“Dengan Indonesia masuk BRICS itu adalah dalam rangka pemanfaatan pasar. Itu kan untuk ekspor, seperti India dan China, mereka populasinya cukup besar, potensinya besar,” ujar Yuliot di Kantor ESDM, Jakarta, Rabu (8/1/2025) dilansir Antara.
Yuliot mengungkapkan bahwa pihaknya masih mengkaji dampak dari keanggotaan Indonesia di BRICS terhadap sektor pertambangan dalam negeri. Namun, ia menegaskan bahwa keputusan Indonesia untuk bergabung dengan BRICS telah melalui pertimbangan yang matang dan menyeluruh.
“Kami lagi pelajari dampaknya kita masuk BRICS,” kata Yuliot.

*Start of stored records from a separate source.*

(** ** Where the generators go *)

Lemma Forall_push {A : Type} (P : A -> Prop) (l : list A) (x : A) :
  Forall P l -> P x -> Forall P (l ++ [x]).
Proof.
  intros Hl Hx. apply Forall_app. split; [ exact Hl | ].
  constructor; [ exact Hx | constructor ].
Qed.

Lemma slide_free (n : nat) (b : ChessBoard) (c : Color)
    (cond : num -> bool) (at_ : num -> Coord) (step : num) :
  forall i moves result,
    Forall (free_for b c) moves ->
    slide n b c cond at_ step i moves = Ret result ->
    Forall (free_for b c) result.
Proof.
  induction n as [ | n IH]; intros i moves result Hm H; cbn [slide] in H.
  - injection H as <-. exact Hm.
  - destruct (cond i); [ | injection H as <-; exact Hm ].
    destruct (isEmpty b _) as [[ | ] | e | ] eqn:E; cbn [bind] in H;
      try discriminate.
    + apply (IH _ _ _ (Forall_push _ _ _ Hm (or_introl E)) H).
    + destruct (isEnemy b _ c) as [[ | ] | e | ] eqn:E2; cbn [bind] in H;
        try discriminate; injection H as <-; [ | exact Hm ].
      apply Forall_push; [ exact Hm | right; exact E2 ].
Qed.

Lemma knight_loop_free (b : ChessBoard) (c : Color) (cands : list Coord) :
  forall moves result,
    Forall (free_for b c) moves ->
    knight_loop b c cands moves = Ret result ->
    Forall (free_for b c) result.
Proof.
  induction cands as [ | move rest IH]; intros moves result Hm H;
    cbn [knight_loop] in H.
  - injection H as <-. exact Hm.
  - destruct (in_bounds move); [ | exact (IH _ _ Hm H) ].
    destruct (isEmpty b _) as [[ | ] | e | ] eqn:E; cbn [bind] in H;
      try discriminate.
    + apply (IH _ _ (Forall_push _ _ _ Hm (or_introl E)) H).
    + destruct (isEnemy b _ c) as [[ | ] | e | ] eqn:E2; cbn [bind] in H;
        try discriminate.
      * apply (IH _ _ (Forall_push _ _ _ Hm (or_intror E2)) H).
      * exact (IH _ _ Hm H).
Qed.

Lemma king_loop_free (attacked : string -> Color -> res bool)
    (b : ChessBoard) (c : Color) (cands : list Coord) :
  forall moves result,
    Forall (free_for b c) moves ->
    king_loop attacked b c cands moves = Ret result ->
    Forall (free_for b c) result.
Proof.
  induction cands as [ | move rest IH]; intros moves result Hm H;
    cbn [king_loop] in H.
  - injection H as <-. exact Hm.
  - destruct (in_bounds move); [ | exact (IH _ _ Hm H) ].
    destruct (isEmpty b _) as [[ | ] | e | ] eqn:E; cbn [bind] in H;
      try discriminate.
    + destruct (attacked _ c) as [[ | ] | e | ]; cbn [bind negb] in H;
        try discriminate.
      * exact (IH _ _ Hm H).
      * apply (IH _ _ (Forall_push _ _ _ Hm (or_introl E)) H).
    + destruct (isEnemy b _ c) as [[ | ] | e | ] eqn:E2; cbn [bind] in H;
        try discriminate; [ | exact (IH _ _ Hm H) ].
      destruct (attacked _ c) as [[ | ] | e | ]; cbn [bind negb] in H;
        try discriminate.
      * exact (IH _ _ Hm H).
      * apply (IH _ _ (Forall_push _ _ _ Hm (or_intror E2)) H).
Qed.
(** * data-to-paper: code extraction, output-file requirements and df checkers

  A shallow embedding of
    - [scientistgpt/run_gpt_code/code_runner.py] (CodeRunner.extract_code),
    - [data_to_paper/run_gpt_code/output_file_requirements.py],
    - [data_to_paper/research_types/hypothesis_testing/check_df_to_funcs/df_checker.py]
  together with the properties stated about them. *)

From Stdlib Require Import ZArith QArith Ascii String DecimalString List Bool Lia Permutation.
From stdpp Require Import gmap strings list fin_maps sorting.

Local Open Scope Z_scope.
Local Arguments String.append !_ _ /.

(** ** Python [str] primitives

  A Python [str] is modelled as a [string]; a character is a code point
  below 256. *)
Module PyStr.

Definition backtick : ascii := "`"%char.
Definition newline : ascii := "010"%char.

(** The three-backtick fence delimiter and the end of a fence line. *)
Definition FENCE : string := String backtick (String backtick (String backtick "")).
Definition NL : string := String newline "".

(** [s.startswith(sub)] *)
Fixpoint startswith (s sub : string) {struct sub} : bool :=
  match sub with
  | "" => true
  | String a sub' =>
      match s with
      | "" => false
      | String b s' => Ascii.eqb a b && startswith s' sub'
      end
  end.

Sebelumnya, pada Senin (6/1/2025), Brasil selaku pemegang presidensi BRICS tahun ini secara resmi mengumumkan bahwa Indonesia telah menjadi anggota organisasi internasional tersebut.
“Indonesia, yang memiliki populasi dan ekonomi terbesar di Asia Tenggara, memiliki kesamaan pandangan dengan anggota-anggota BRICS lainnya terkait dengan dukungan atas reformasi institusi global dan kontribusi positif untuk menguatkan kerja sama antara negara-negara Selatan Global,” demikian pernyataan Pemerintah Brasil.
Sementara Kementerian Luar Negeri (Kemlu) RI dalam pernyataan persnya di Jakarta, Selasa (7/1/2025), menyampaikan bahwa Indonesia menyambut baik status keanggotaan penuhnya di BRICS dan berkomitmen untuk berkontribusi secara aktif dalam agenda organisasi tersebut ke depannya.
Indonesia berkomitmen untuk terus berperan melalui BRICS dalam ikut mengatasi tantangan global seperti perubahan iklim, ketahanan pangan, dan kesehatan masyarakat, serta mewujudkan tatanan global yang lebih inklusif dan berkeadilan.
Indonesia juga berdedikasi bulat untuk “bekerja dengan seluruh anggota BRICS dan pihak lainnya demi dunia yang lebih adil, damai, dan sejahtera”.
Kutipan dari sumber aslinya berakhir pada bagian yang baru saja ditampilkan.